## [Activity]
Give back exactly the stretch of data below from the line holding "and agrees with" through the line holding "Ret (SignerQueue currentHeaderExtra)", both ends included, and leave the remaining lines out.

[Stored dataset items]
== Segment start ==

Lemma updateSnapshotForPunish_counter_witness :
  Punished (updateSnapshotForPunish punishedSnapshot [addrB] 8 addrA) !! addrB
  = Some 10099.
Proof.
  apply (updateSnapshotForPunish_counter punishedSnapshot [addrB] 8 addrA addrB).
  - apply map_Forall_singleton. split; [discriminate | reflexivity].
  - apply NoDup_singleton.
Defined.

(** ** The seal of a header *)

Lemma sameSignerQueue_loop_Ret parentQueue currentQueue n :
  ∀ i,
    sameSignerQueue_loop parentQueue currentQueue i n = Ret () →
    take n (drop i currentQueue) = take n (drop i parentQueue)
    ∧ ((0 < n)%nat →
       (i + n ≤ length parentQueue)%nat ∧ (i + n ≤ length currentQueue)%nat).
Proof.
  induction n as [|n IH]; intros i; simpl.
  { intros _. rewrite !take_0. split; [done | lia]. }
  destruct (parentQueue !! i) as [p|] eqn:Hp; [|done].
  destruct (currentQueue !! i) as [c|] eqn:Hc; [|done].
  destruct (decide (p ≠ c)) as [|Heq]; [done|].
  apply dec_stable in Heq. subst c. intros Hloop.
  apply IH in Hloop as (Htake & Hbound).
  rewrite (drop_S _ _ _ Hp), (drop_S _ _ _ Hc). simpl.
  split; [by rewrite Htake|]. intros _.
  apply lookup_lt_Some in Hp, Hc.
  destruct n as [|n]; [lia|]. destruct Hbound; lia.
Qed.

Lemma sameSignerMissing_loop_Ret parentSignerMissing signerMissing :
  ∀ i,
    length (drop i parentSignerMissing) = length signerMissing →
    sameSignerMissing_loop parentSignerMissing i signerMissing = Ret () →
    drop i parentSignerMissing = signerMissing.
Proof.
  induction signerMissing as [|m rest IH]; intros i Hlen; simpl.
  { intros _. by apply length_zero_iff_nil. }
  destruct (parentSignerMissing !! i) as [p|] eqn:Hp; [|done].
  destruct (decide (p ≠ m)) as [|Heq]; [done|].
  apply dec_stable in Heq. subst m. intros Hloop.
  rewrite (drop_S _ _ _ Hp) in *. simpl in Hlen.
  f_equal. apply IH; [lia | done].
Qed.

Lemma inturn_true s signer header :
  inturn s signer header = Ret true → types.Coinbase header = signer.
Proof.
  unfold inturn. destruct (decide (types.Coinbase header ≠ signer)) as [|Heq];
    [done|].
  intros _. by apply dec_stable in Heq.
Qed.

Lemma sealStep_Ret {A} (o : outcome error A) a :
  sealStep o = Ret a → o = Ret a.
Proof. destruct o; simpl; congruence. Qed.

Lemma outcome_bind_Ret {E A B} (m : outcome E A) (k : A → outcome E B) b :
  m ≫= k = Ret b → ∃ a, m = Ret a ∧ k a = Ret b.
Proof. destruct m as [a| | |]; simpl; try done. intros H. by exists a. Qed.

Section seal_properties.
Variable sortTally : list TallyItem → list TallyItem.
Variable sortSigners : list SignerItem → list SignerItem.

Lemma verifySignerQueue_Ret s signerQueue mainSigners :
  verifySignerQueue sortTally sortSigners s signerQueue mainSigners = Ret () →
  createSignerQueue sortTally sortSigners s mainSigners = Ret signerQueue.
Proof.
  unfold verifySignerQueue. destruct (_ <? _); [done|].
  destruct (createSignerQueue sortTally sortSigners s mainSigners)
    as [sq| | |]; simpl; try done.
  destruct (_ || _); [done|].
  destruct (bool_decide_reflect (signerQueue = sq)) as [->|]; done.
Qed.

(** X27. A header that [verifySeal] accepts on the main chain is sealed by its
    coinbase, which is in turn in the snapshot of the parent block. Past
    block [MaxSignerCount] its missing signers are those that
    [getSignerMissing] computes from the parent header, and its signer
    queue is the one of [createSignerQueue] in a block that ends a loop,
    and agrees with the queue of the parent on the first [MaxSignerCount]
    entries in any other block. *)
Theorem verifySeal_accepts (config : params.AlienConfig)
    (snapshot : outcome error Snapshot) (parent : option types.Header)
    (header : types.Header) (mainSigners : list Address) :
  let number := Uint64 (types.Number header) in
  let count := Z.to_nat (int64 (params.MaxSignerCount config)) in
  verifySeal sortTally sortSigners config snapshot parent header mainSigners
  = Ret () →
  number ≠ 0
  ∧ ∃ snap,
      snapshot = Ret snap
      ∧ types.ecrecover header = Ret (types.Coinbase header)
      ∧ inturn snap (types.Coinbase header) header = Ret true
      ∧ (params.MaxSignerCount config < number →
         ∃ parentHeader parentHeaderExtra currentHeaderExtra,
           parent = Some parentHeader
           ∧ types.Extra parentHeader = Ret parentHeaderExtra
           ∧ types.Extra header = Ret currentHeaderExtra
           ∧ SignerMissing currentHeaderExtra
             = getSignerMissing (types.Coinbase parentHeader)
                 (types.Coinbase header) parentHeaderExtra
           ∧ if decide (number mod params.MaxSignerCount config = 0)
             then createSignerQueue sortTally sortSigners snap mainSigners
                  = Ret (SignerQueue currentHeaderExtra)
             else take count (SignerQueue currentHeaderExtra)
                  = take count (SignerQueue parentHeaderExtra)).
Proof.
  intros number count. unfold verifySeal. fold number.
  destruct (decide (number = 0)) as [|Hnumber]; [done|].
  intros H. split; [done|].
  apply outcome_bind_Ret in H as (snap & Hsnap & H).
  apply sealStep_Ret in Hsnap.
  apply outcome_bind_Ret in H as (signer & Hsigner & H).
  apply sealStep_Ret in Hsigner.
  apply outcome_bind_Ret in H as ([] & Hchecks & H).
  apply outcome_bind_Ret in H as (inTurn & Hturn & H).
  apply sealStep_Ret in Hturn. destruct inTurn; [|done].
  pose proof (inturn_true _ _ _ Hturn) as <-.
  exists snap. split; [done|]. split; [done|]. split; [done|].
  intros Hpast. rewrite (proj2 (Z.ltb_lt _ _) Hpast) in Hchecks.
  destruct parent as [parentHeader|]; [|done].
  apply outcome_bind_Ret in Hchecks as (parentHeaderExtra & Hparent & Hchecks).
  apply sealStep_Ret in Hparent.
  apply outcome_bind_Ret in Hchecks as (currentHeaderExtra & Hcurrent & Hchecks).
  apply sealStep_Ret in Hcurrent.
  apply outcome_bind_Ret in Hchecks as ([] & Hqueue & Hmissing).
  exists parentHeader, parentHeaderExtra, currentHeaderExtra.
  split; [done|]. split; [done|]. split; [done|]. split.
  - destruct (decide (length _ ≠ length _)) as [|Hlen]; [done|].
    apply dec_stable in Hlen. symmetry.
    by apply (sameSignerMissing_loop_Ret _ _ 0%nat).
  - destruct (decide (params.MaxSignerCount config = 0)); [done|].
    destruct (decide (number mod params.MaxSignerCount config = 0)).
    + apply verifySignerQueue_Ret.
      by destruct (verifySignerQueue _ _ _ _ _) as [[]| | |].
    + by apply sameSignerQueue_loop_Ret in Hqueue as [? _].
Qed.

== Segment end ==

## [Response area]
    and agrees with the queue of the parent on the first [MaxSignerCount]
    entries in any other block. *)
Theorem verifySeal_accepts (config : params.AlienConfig)
    (snapshot : outcome error Snapshot) (parent : option types.Header)
    (header : types.Header) (mainSigners : list Address) :
  let number := Uint64 (types.Number header) in
  let count := Z.to_nat (int64 (params.MaxSignerCount config)) in
  verifySeal sortTally sortSigners config snapshot parent header mainSigners
  = Ret () →
  number ≠ 0
  ∧ ∃ snap,
      snapshot = Ret snap
      ∧ types.ecrecover header = Ret (types.Coinbase header)
      ∧ inturn snap (types.Coinbase header) header = Ret true
      ∧ (params.MaxSignerCount config < number →
         ∃ parentHeader parentHeaderExtra currentHeaderExtra,
           parent = Some parentHeader
           ∧ types.Extra parentHeader = Ret parentHeaderExtra
           ∧ types.Extra header = Ret currentHeaderExtra
           ∧ SignerMissing currentHeaderExtra
             = getSignerMissing (types.Coinbase parentHeader)
                 (types.Coinbase header) parentHeaderExtra
           ∧ if decide (number mod params.MaxSignerCount config = 0)
             then createSignerQueue sortTally sortSigners snap mainSigners
                  = Ret (SignerQueue currentHeaderExtra)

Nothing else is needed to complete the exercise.